(** * Manifest-based file synchronisation of the launcher

    A shallow embedding of [calculate_fast_hash] (both copies, in
    [main.py] and [files_report.py]), of the manifest loader and planner
    ([Downloader.load_manifest], [Downloader.check_files]) and of the
    transfer loop ([Downloader.add_download], [Downloader.process_queue]),
    followed by the properties of the synchronisation engine. *)

From Stdlib Require Import ZArith NArith Lia Bool.
From Stdlib Require Import Strings.String Strings.Ascii Strings.Byte.
From Stdlib Require Import Numbers.DecimalString.
From stdpp Require Import base tactics option list strings gmap fin_maps.

Set Warnings "-register-all".
Open Scope Z_scope.

(** ** BLAKE2b (RFC 7693), the hash behind [hashlib.blake2b]

    Words are 64-bit unsigned integers, carried as [Z] with the reduction
    modulo [2^64] written out. *)
Module Blake2b.

Definition w64 (x : Z) : Z := x mod 2 ^ 64.

Definition add64 (x y : Z) : Z := w64 (x + y).

Definition rotr64 (x : Z) (n : Z) : Z :=
  Z.lor (Z.shiftr x n) (w64 (Z.shiftl x (64 - n))).

Definition IV : list Z :=
  [ 0x6a09e667f3bcc908; 0xbb67ae8584caa73b; 0x3c6ef372fe94f82b;
    0xa54ff53a5f1d36f1; 0x510e527fade682d1; 0x9b05688c2b3e6c1f;
    0x1f83d9abfb41bd6b; 0x5be0cd19137e2179 ].

Definition SIGMA : list (list nat) :=
  ([ [0; 1; 2; 3; 4; 5; 6; 7; 8; 9; 10; 11; 12; 13; 14; 15];
    [14; 10; 4; 8; 9; 15; 13; 6; 1; 12; 0; 2; 11; 7; 5; 3];
    [11; 8; 12; 0; 5; 2; 15; 13; 10; 14; 3; 6; 7; 1; 9; 4];
    [7; 9; 3; 1; 13; 12; 11; 14; 2; 6; 5; 10; 4; 0; 15; 8];
    [9; 0; 5; 7; 2; 4; 10; 15; 14; 1; 11; 12; 6; 8; 3; 13];
    [2; 12; 6; 10; 0; 11; 8; 3; 4; 13; 7; 5; 15; 14; 1; 9];
    [12; 5; 1; 15; 14; 13; 4; 10; 0; 7; 6; 3; 9; 2; 8; 11];
    [13; 11; 7; 14; 12; 1; 3; 9; 5; 0; 15; 4; 8; 6; 2; 10];
    [6; 15; 14; 9; 11; 3; 0; 8; 12; 2; 13; 7; 1; 4; 10; 5];
    [10; 2; 8; 4; 7; 6; 1; 5; 15; 11; 9; 14; 3; 12; 13; 0] ])%nat.

Definition word (v : list Z) (i : nat) : Z := nth i v 0.

(** The mixing function G on the work vector. *)
Definition G (v : list Z) (a b c d : nat) (x y : Z) : list Z :=
  let va := add64 (add64 (word v a) (word v b)) x in
  let vd := rotr64 (Z.lxor (word v d) va) 32 in
  let vc := add64 (word v c) vd in
  let vb := rotr64 (Z.lxor (word v b) vc) 24 in
  let va := add64 (add64 va vb) y in
  let vd := rotr64 (Z.lxor vd va) 16 in
  let vc := add64 vc vd in
  let vb := rotr64 (Z.lxor vb vc) 63 in
  <[d := vd]> (<[c := vc]> (<[b := vb]> (<[a := va]> v))).

Definition round (m : list Z) (v : list Z) (r : nat) : list Z :=
  let s := nth (r mod 10)%nat SIGMA [] in
  let mw i := word m (nth i s 0%nat) in
  let v := G v 0 4 8 12 (mw 0%nat) (mw 1%nat) in
  let v := G v 1 5 9 13 (mw 2%nat) (mw 3%nat) in
  let v := G v 2 6 10 14 (mw 4%nat) (mw 5%nat) in
  let v := G v 3 7 11 15 (mw 6%nat) (mw 7%nat) in
  let v := G v 0 5 10 15 (mw 8%nat) (mw 9%nat) in
  let v := G v 1 6 11 12 (mw 10%nat) (mw 11%nat) in
  let v := G v 2 7 8 13 (mw 12%nat) (mw 13%nat) in
  G v 3 4 9 14 (mw 14%nat) (mw 15%nat).

(** The compression function F: chaining value [h], message block [m]
    (sixteen words), byte counter [t], final-block flag [f]. *)
Definition F (h : list Z) (m : list Z) (t : Z) (f : bool) : list Z :=
  let v := h ++ IV in
  let v := <[12%nat := Z.lxor (word v 12) (w64 t)]> v in
  let v := <[13%nat := Z.lxor (word v 13) (w64 (Z.shiftr t 64))]> v in
  let v := if f then <[14%nat := Z.lxor (word v 14) (2 ^ 64 - 1)]> v else v in
  let v := fold_left (round m) (seq 0 12) v in
  map (fun i => Z.lxor (Z.lxor (word h i) (word v i)) (word v (i + 8)))
      (seq 0 8).

Definition byteZ (b : byte) : Z := Z.of_N (Byte.to_N b).

Fixpoint le_word (bs : list byte) : Z :=
  match bs with
  | [] => 0
  | b :: bs => byteZ b + 256 * le_word bs
  end.

Fixpoint words_of (n : nat) (bs : list byte) : list Z :=
  match n with
  | O => []
  | S n => le_word (firstn 8 bs) :: words_of n (skipn 8 bs)
  end.

Definition block_words (bs : list byte) : list Z := words_of 16 bs.

Definition Zbyte (z : Z) : byte :=
  match Byte.of_N (Z.to_N (z mod 256)) with
  | Some b => b
  | None => x00
  end.

Definition word_bytes (w : Z) : list byte :=
  map (fun i => Zbyte (Z.shiftr w (8 * Z.of_nat i))) (seq 0 8).

(** Absorb the data block by block; the last block (also when the data is
    empty) is compressed with the final flag and the total length. *)
Fixpoint absorb (fuel : nat) (h : list Z) (t : Z) (data : list byte) : list Z :=
  match fuel with
  | O => F h (block_words data) (t + Z.of_nat (length data)) true
  | S fuel =>
      if (length data <=? 128)%nat
      then F h (block_words data) (t + Z.of_nat (length data)) true
      else absorb fuel (F h (block_words (firstn 128 data)) (t + 128) false)
                  (t + 128) (skipn 128 data)
  end.

(** Unkeyed BLAKE2b with an [nn]-byte digest. *)
Definition blake2b (nn : nat) (data : list byte) : list byte :=
  let h0 := <[0%nat := Z.lxor (word IV 0) (Z.lxor 0x01010000 (Z.of_nat nn))]> IV in
  let h := absorb (length data / 128) h0 0 data in
  firstn nn (concat (map word_bytes h)).

Definition hex_digit (n : N) : ascii :=
  nth (N.to_nat n)
      (list_ascii_of_string "0123456789abcdef") "0"%char.

Definition hex_byte (b : byte) : string :=
  String (hex_digit (Byte.to_N b / 16)) (String (hex_digit (Byte.to_N b mod 16)) EmptyString).

Fixpoint hex (bs : list byte) : string :=
  match bs with
  | [] => EmptyString
  | b :: bs => hex_byte b +:+ hex bs
  end.

(** The characters [hex] writes. *)
Definition hex_char (c : ascii) : Prop :=
  c ∈ list_ascii_of_string "0123456789abcdef".

End Blake2b.

(** ** Python values, as [json.load] produces them

    JSON numbers are restricted to integers; a dictionary is the list of
    its items, looked up from the front. *)
Module Py.

Inductive exn :=
| TypeError | KeyError | AttributeError | ValueError
| ZeroDivisionError | OSError.

Inductive pyval :=
| VNone
| VBool (b : bool)
| VInt (z : Z)
| VStr (s : string)
| VList (l : list pyval)
| VDict (d : list (string * pyval)).

Fixpoint dict_get (d : list (string * pyval)) (k : string) : option pyval :=
  match d with
  | [] => None
  | (k', v) :: d => if String.eqb k' k then Some v else dict_get d k
  end.

(** [v[k]] for a string key [k]. *)
Definition subscript (v : pyval) (k : string) : exn + pyval :=
  match v with
  | VDict d => match dict_get d k with
               | Some x => inr x
               | None => inl KeyError
               end
  | _ => inl TypeError
  end.

(** [v.get(k, dflt)]: only dictionaries have the method. *)
Definition get (v : pyval) (k : string) (dflt : pyval) : exn + pyval :=
  match v with
  | VDict d => inr (default dflt (dict_get d k))
  | _ => inl AttributeError
  end.

(** [len(v)]. *)
Definition len (v : pyval) : exn + Z :=
  match v with
  | VStr s => inr (Z.of_nat (String.length s))
  | VList l => inr (Z.of_nat (length l))
  | VDict d => inr (Z.of_nat (length d))
  | _ => inl TypeError
  end.

(** Truth value of [v], as [not v] tests it. *)
Definition truthy (v : pyval) : bool :=
  match v with
  | VNone => false
  | VBool b => b
  | VInt z => negb (z =? 0)
  | VStr s => negb (String.eqb s "")
  | VList l => match l with [] => false | _ => true end
  | VDict d => match d with [] => false | _ => true end
  end.
(** X6: in the same situation a [null] [intermediatePlaces] makes the
    update raise off mobile, and is harmless on mobile. *)
Theorem from_to_fit_null_intermediate oldProps newProps (map : MapHandle) w :
  popupActive (orEmpty oldProps) newProps = false ->
  leaflet_map (leaflet newProps) = Val map ->
  itineraryViewChanged (orEmpty oldProps) newProps = false ->
  itinBoundsChanged (orEmpty oldProps) newProps = false ->
  legMadeActive (orEmpty oldProps) newProps = false ->
  fromToPresentChanged (orEmpty oldProps) newProps = true ->
  propsIntermediate newProps = Null ->
  updateBounds oldProps newProps w =
    if isMobile then Ok (tt, w) else TypeError.
Proof.
  intros Hpopup Hmap Hview Hitin Hleg Hboth Hnull.
  unfold updateBounds; cbv zeta.
  rewrite Hpopup, Hmap, Hview, Hitin, Hleg, Hboth.
  unfold fromToPresentChanged in Hboth.
  apply andb_prop in Hboth. destruct Hboth as [Hboth _].
  apply andb_prop in Hboth. destruct Hboth as [Hfrom Hto].
  destruct (truthy_Val _ Hfrom) as [f Hf], (truthy_Val _ Hto) as [t Ht].
  unfold fitFromTo. destruct isMobile; simpl; [reflexivity | ].
  unfold bind, deref, ret, lift. now rewrite Hf, Ht, Hnull.
Qed.
(** * Chat_Backend: the real-time messaging core

    A shallow embedding of [chat/consumers.py], of the model methods of
    [chat/models.py] and [accounts/models.py] the consumers call, and of
    the serializer entry points of [chat/serializers.py].

    Synchronous ORM code runs in the monad [Db] (a store plus the server
    clock, with Python exceptions); the consumers' coroutines run in
    [Aw], over a world made of the store, the channel layer and the
    trace of what went out on the wire. An exception never rolls the
    store back: every [save] is committed as it is made. *)

From stdpp Require Import gmap strings list.
From Stdlib Require Import ZArith Ascii String.

Open Scope Z_scope.
Open Scope string_scope.

(** ** Exceptions and the state-and-exception monad *)

Inductive exn :=
  | AttributeError
  | TypeError
  | ValueError
  | IntegrityError
  | DatabaseError
  | ConnectionError
  | RecursionError.

Inductive result (A : Type) :=
  | Ok (a : A)
  | Raise (e : exn).
Arguments Ok {A} a.
Arguments Raise {A} e.

Definition SE (S A : Type) : Type := S → result A * S.

Global Instance SE_ret {S} : MRet (SE S) := λ A a s, (Ok a, s).
Global Instance SE_bind {S} : MBind (SE S) := λ A B f m s,
  match m s with
  | (Ok a, s') => f a s'
  | (Raise e, s') => (Raise e, s')
  end.

Definition raise {S A} (e : exn) : SE S A := λ s, (Raise e, s).
Definition get {S} : SE S S := λ s, (Ok s, s).
Definition put {S} (s : S) : SE S unit := λ _, (Ok tt, s).
Definition modify {S} (f : S → S) : SE S unit := λ s, (Ok tt, f s).
(** * Stock-trend data pipeline: windowing, normalisation and evaluation

    A shallow embedding of the two pipeline variants of the repository:

    - [DataLoader.prepareData]                (src/data-loader.js),
      evaluated by [computePerStockAccuracy] and [getPredictionTimeline]
      (the gru.js that follows src/app.js);
    - [DataLoader.parseAndPivot], [norm] and [createSequences]
      (the data-loader.js of src/unnamed/part_000), evaluated by
      [GRUModel.evaluatePerStock]   (src/unnamed/part_001).

    JavaScript objects used as dictionaries are finite maps, arrays are
    lists, [null] and [undefined] are [None], and a thrown exception is an
    explicit [Throw] (or [None] where a single exception is possible).
    The tensors of TensorFlow.js are kept as the nested arrays they are
    built from, and the two constructors the loaders call throw where the
    library does. *)

From Stdlib Require Import ZArith QArith Qround Lia List Bool String Ascii.
From Stdlib Require Import Sorted Permutation Lqa.
From stdpp Require Import base option list strings gmap.

Local Open Scope Z_scope.
Local Open Scope list_scope.

(** ** JavaScript numbers

    A Number is either finite, one of the two infinities, or NaN.  A finite
    double is idealised by the rational it denotes: rounding and the sign of
    zero are not modelled, so the development only speaks about the
    structure of the computations (which operands are subtracted, divided
    and compared), not about their last bit.  Overflow is modelled: a
    difference or quotient whose exact value reaches the overflow bound
    becomes an infinity, as it does for doubles.  Arithmetic keeps its
    finite results in lowest terms. *)

Inductive num : Type :=
| Fin (q : Q)
| PInf
| NInf
| NaN.

Definition Qpos_b (q : Q) : bool := negb (Qle_bool q 0).

(** The magnitude from which an exact result rounds to an infinity:
    2^1024 - 2^970, half a unit in the last place above the largest
    double. *)
Definition overflow_bound : Q :=
  Eval vm_compute in inject_Z (2 ^ 1024 - 2 ^ 970).

(** The Number that the exact result [q] of an operation becomes. *)
Definition rounded (q : Q) : num :=
  if Qle_bool overflow_bound q then PInf
  else if Qle_bool q (- overflow_bound) then NInf
  else Fin (Qred q).

(** [a - b] *)
Definition num_sub (a b : num) : num :=
  match a, b with
  | NaN, _ | _, NaN => NaN
  | Fin x, Fin y => rounded (x - y)
  | Fin _, PInf => NInf
  | Fin _, NInf => PInf
  | PInf, PInf => NaN
  | PInf, _ => PInf
  | NInf, NInf => NaN
  | NInf, _ => NInf
  end.

(** [a / b]; a zero divisor is the positive zero. *)
Definition num_div (a b : num) : num :=
  match a, b with
  | NaN, _ | _, NaN => NaN
  | Fin x, Fin y =>
      if Qeq_bool y 0 then
        if Qeq_bool x 0 then NaN else if Qpos_b x then PInf else NInf
      else rounded (x / y)
  | Fin _, _ => Fin 0
  | PInf, Fin y => if Qle_bool 0 y then PInf else NInf
  | NInf, Fin y => if Qle_bool 0 y then NInf else PInf
  | _, _ => NaN
  end.

(** [a > b] on numbers: false as soon as one operand is NaN. *)
Definition num_gt (a b : num) : bool :=
  match a, b with
  | NaN, _ | _, NaN => false
  | Fin x, Fin y => negb (Qle_bool x y)
  | PInf, PInf => false
  | PInf, _ => true
  | _, PInf => false
  | NInf, _ => false
  | Fin _, NInf => true
  end.

(** [a === b] on numbers: NaN differs from everything, itself included. *)
Definition num_eq (a b : num) : bool :=
  match a, b with
  | Fin x, Fin y => Qeq_bool x y
  | PInf, PInf => true
  | NInf, NInf => true
  | _, _ => false
  end.

(** [Math.min(a, b)] and [Math.max(a, b)] *)
Definition num_min (a b : num) : num :=
  match a, b with
  | NaN, _ | _, NaN => NaN
  | _, _ => if num_gt a b then b else a
  end.

Definition num_max (a b : num) : num :=
  match a, b with
  | NaN, _ | _, NaN => NaN
  | _, _ => if num_gt b a then b else a
  end.

(** [Math.min(...values)] and [Math.max(...values)]: the empty spread gives
    [Infinity] and [-Infinity]. *)
Definition Math_min (values : list num) : num := foldl num_min PInf values.
Definition Math_max (values : list num) : num := foldl num_max NInf values.
Lemma index_chunkLoop_fuel (service : list Event -> Request -> Reply) (cfg : Config)
    (destinationSpreadsheetId destinationRange : Cell) (data : Rows) :
  0 < CHUNK_SIZE cfg ->
  forall fuel fuel' i h c,
    0 <= i -> (List.length data - Z.to_nat i <= fuel)%nat -> (fuel <= fuel')%nat ->
    IndexJs.chunkLoop service cfg destinationSpreadsheetId destinationRange data fuel' i h c
    = IndexJs.chunkLoop service cfg destinationSpreadsheetId destinationRange data fuel i h c.
Proof.
  intros Hs. induction fuel as [| fuel IH]; intros fuel' i h c Hi Hfuel Hle.
  - assert (E : (i <? len data) = false) by (apply Z.ltb_ge; unfold len; lia).
    destruct fuel'; cbn [IndexJs.chunkLoop]; rewrite ?E; reflexivity.
  - destruct fuel' as [| fuel']; [lia |]. cbn [IndexJs.chunkLoop].
    destruct (i <? len data); [| reflexivity].
    apply bind_ext. intros _ h1 c1. apply bind_ext. intros _ h2 c2.
    apply IH; lia.
Qed.

Lemma part001_chunkLoop_fuel (service : list Event -> Request -> Reply) (cfg : Config)
    (destinationSpreadsheetId destinationRange : Cell) (data : Rows) :
  0 < CHUNK_SIZE cfg ->
  forall fuel fuel' i h c,
    0 <= i -> (List.length data - Z.to_nat i <= fuel)%nat -> (fuel <= fuel')%nat ->
    Part001.chunkLoop service cfg destinationSpreadsheetId destinationRange data fuel' i h c
    = Part001.chunkLoop service cfg destinationSpreadsheetId destinationRange data fuel i h c.
Proof.
  intros Hs. induction fuel as [| fuel IH]; intros fuel' i h c Hi Hfuel Hle.
  - assert (E : (i <? len data) = false) by (apply Z.ltb_ge; unfold len; lia).
    destruct fuel'; cbn [Part001.chunkLoop]; rewrite ?E; reflexivity.
  - destruct fuel' as [| fuel']; [lia |]. cbn [Part001.chunkLoop].
    destruct (i <? len data); [| reflexivity].
    apply bind_ext. intros _ h1 c1. apply bind_ext. intros _ h2 c2.
    apply IH; lia.
Qed.

Lemma index_batchLoop_fuel (service : list Event -> Request -> Reply)
    (nowStr : list Event -> string) (cfg : Config) (rows : Rows) :
  0 < BATCH_SIZE cfg ->
  forall fuel fuel' i finalData h c,
    0 <= i -> (List.length rows - Z.to_nat i <= fuel)%nat -> (fuel <= fuel')%nat ->
    IndexJs.batchLoop service nowStr cfg rows fuel' i finalData h c
    = IndexJs.batchLoop service nowStr cfg rows fuel i finalData h c.
Proof.
  intros Hs. induction fuel as [| fuel IH]; intros fuel' i finalData h c Hi Hfuel Hle.
  - assert (E : (i <? len rows) = false) by (apply Z.ltb_ge; unfold len; lia).
    destruct fuel'; cbn [IndexJs.batchLoop]; rewrite ?E; reflexivity.
  - destruct fuel' as [| fuel']; [lia |]. cbn [IndexJs.batchLoop].
    destruct (i <? len rows); [| reflexivity].
    apply bind_ext. intros data h1 c1. apply IH; lia.
Qed.

Lemma chunkArrayLoop_fuel {A} (array : list A) (size : Z) :
  0 < size ->
  forall fuel fuel' i,
    0 <= i -> (List.length array - Z.to_nat i <= fuel)%nat -> (fuel <= fuel')%nat ->
    chunkArrayLoop array size fuel' i = chunkArrayLoop array size fuel i.
Proof.
  intros Hs. induction fuel as [| fuel IH]; intros fuel' i Hi Hfuel Hle.
  - assert (E : (i <? len array) = false) by (apply Z.ltb_ge; unfold len; lia).
    destruct fuel'; cbn [chunkArrayLoop]; rewrite ?E; reflexivity.
  - destruct fuel' as [| fuel']; [lia |]. cbn [chunkArrayLoop].
    destruct (i <? len array); [| reflexivity].
    f_equal. apply IH; lia.
Qed.
(** For an action due within the next 24 hours the text has the form
    [H:MM:SS] announced by the comment of line 88; for an action in the past
    it does not: it begins with a minus sign, that of a negative number of
    days. *)
Theorem elapsed_text_shape (aws : Client) (asg_name : string)
    (now today : Z) (first : ScheduledAction) (others : list ScheduledAction) :
  ScheduledUpdateGroupActions (describe_scheduled_actions aws asg_name)
  = first :: others →
  let elapsed := (StartTime (min_by StartTime first others) - now)%Z in
  ∃ text,
    stdout (verify_testcase_b aws asg_name now today) !! 1
    = Some [VStr "Elapsed time from current time:"; VStr text]
    ∧ ((0 ≤ elapsed < day_us)%Z →
         text = pretty (elapsed `div` 3600000000)%Z +:+ ":"
                +:+ zfill 2 ((elapsed `div` 60000000) `mod` 60)%Z +:+ ":"
                +:+ zfill 2 ((elapsed `div` 1000000) `mod` 60)%Z)
    ∧ ((elapsed < 0)%Z → begins_with "-" text).
Proof.
  intros Hactions elapsed. eexists. split; [by apply schedule_report_elapsed_line|].
  fold elapsed. rewrite timedelta_str_whole.
  set (whole := (elapsed - elapsed `mod` 1000000)%Z).
  assert ((whole `mod` day_us) `mod` 1000000 = 0)%Z as Hus.
  { unfold whole, day_us. Z.div_mod_to_equations. lia. }
  split.
  - intros Hrange. unfold timedelta_str. rewrite Hus.
    assert (whole `div` day_us = 0)%Z as ->.
    { unfold whole, day_us in *. Z.div_mod_to_equations. lia. }
    rewrite !(bool_decide_eq_false_2 (0 ≠ 0)%Z) by (intros H; by apply H).
    assert ((whole `mod` day_us) `div` 1000000 = elapsed `div` 1000000)%Z as ->.
    { unfold whole, day_us in *. Z.div_mod_to_equations. lia. }
    assert ((elapsed `div` 1000000) `div` 60 = elapsed `div` 60000000)%Z as ->.
    { rewrite Z.div_div by lia. done. }
    assert ((elapsed `div` 60000000) `div` 60 = elapsed `div` 3600000000)%Z as ->.
    { rewrite Z.div_div by lia. done. }
    done.
  - intros Hneg. unfold timedelta_str. rewrite Hus.
    rewrite (bool_decide_eq_false_2 (0 ≠ 0)%Z) by (intros H; by apply H).
    assert (whole `div` day_us < 0)%Z as Hdays.
    { unfold whole, day_us in *. Z.div_mod_to_equations. lia. }
    rewrite bool_decide_eq_true_2 by lia.
    destruct (whole `div` day_us)%Z as [|p|p] eqn:Hd; [lia..|].
    eexists. change (pretty (Z.neg p)) with ("-" +:+ pretty p).
    rewrite append_cons. reflexivity.
Qed.

Lemma elapsed_text_shape_witness :
  ∃ text,
    stdout (verify_testcase_b healthy_client "asg" 3700500000 100) !! 1
    = Some [VStr "Elapsed time from current time:"; VStr text]
    ∧ begins_with "-" text.
Proof.
  destruct (elapsed_text_shape healthy_client "asg" 3700500000 100
              {| ScheduledActionName := "scale-out"; StartTime := 7300000000 |}
              [ {| ScheduledActionName := "scale-in"; StartTime := 3700000000 |};
                {| ScheduledActionName := "nightly"; StartTime := 3700000000 |} ])
    as (text & Hline & _ & Hneg); [reflexivity|].
  exists text. split; [exact Hline|]. apply Hneg. by vm_compute.
Defined.

(** ** The window of the day *)

(** The activities are asked for over a window of exactly one day that
    begins on a day boundary and contains the reading of
    [datetime.today()].  The last two lines printed carry the number of
    successful launches and the number of successful terminations among the
    activities the API returns for that window. *)
Theorem activity_window_is_today (aws : Client) (asg_name : string)
    (now today : Z) :
  ∃ start_of_day launched_count terminated_count schedule,
    (start_of_day ≤ today < start_of_day + day_us)%Z
    ∧ (start_of_day `mod` day_us = 0)%Z
    ∧ number_of launched
        (Activities
           (describe_scaling_activities aws asg_name
              start_of_day (start_of_day + day_us)))
        launched_count
    ∧ number_of terminated
        (Activities
           (describe_scaling_activities aws asg_name
              start_of_day (start_of_day + day_us)))
        terminated_count
    ∧ 1 ≤ length schedule ≤ 2
    ∧ verify_testcase_b aws asg_name now today
      = Run (schedule
             ++ [[VStr "Launched instances count today:"; VInt launched_count];
                 [VStr "Terminated instances count today:"; VInt terminated_count]])
            (Ok tt).
Proof.
  set (start := (today - today `mod` day_us)%Z).
  set (activities :=
         Activities (describe_scaling_activities aws asg_name start (start + day_us))).
  exists start, (activity_counts activities).1, (activity_counts activities).2,
    (stdout (schedule_report
               (ScheduledUpdateGroupActions
                  (describe_scheduled_actions aws asg_name)) now)).
  split; [unfold start, day_us; Z.div_mod_to_equations; lia|].
  split; [unfold start, day_us; Z.div_mod_to_equations; lia|].
  split; [apply sum_ones_number_of, is_launched_spec|].
  split; [apply sum_ones_number_of, is_terminated_spec|].
  split.
  - destruct (ScheduledUpdateGroupActions _) as [|first others];
      [rewrite schedule_report_nil|rewrite schedule_report_cons]; simpl; lia.
  - by rewrite verify_b_run, activity_report_run.
Qed.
__________
• **Task to complete**: Examine the records and pull out every line where the string "scale" occurs.

• **Answer for this exercise**:
              {| ScheduledActionName := "scale-out"; StartTime := 7300000000 |}
              [ {| ScheduledActionName := "scale-in"; StartTime := 3700000000 |};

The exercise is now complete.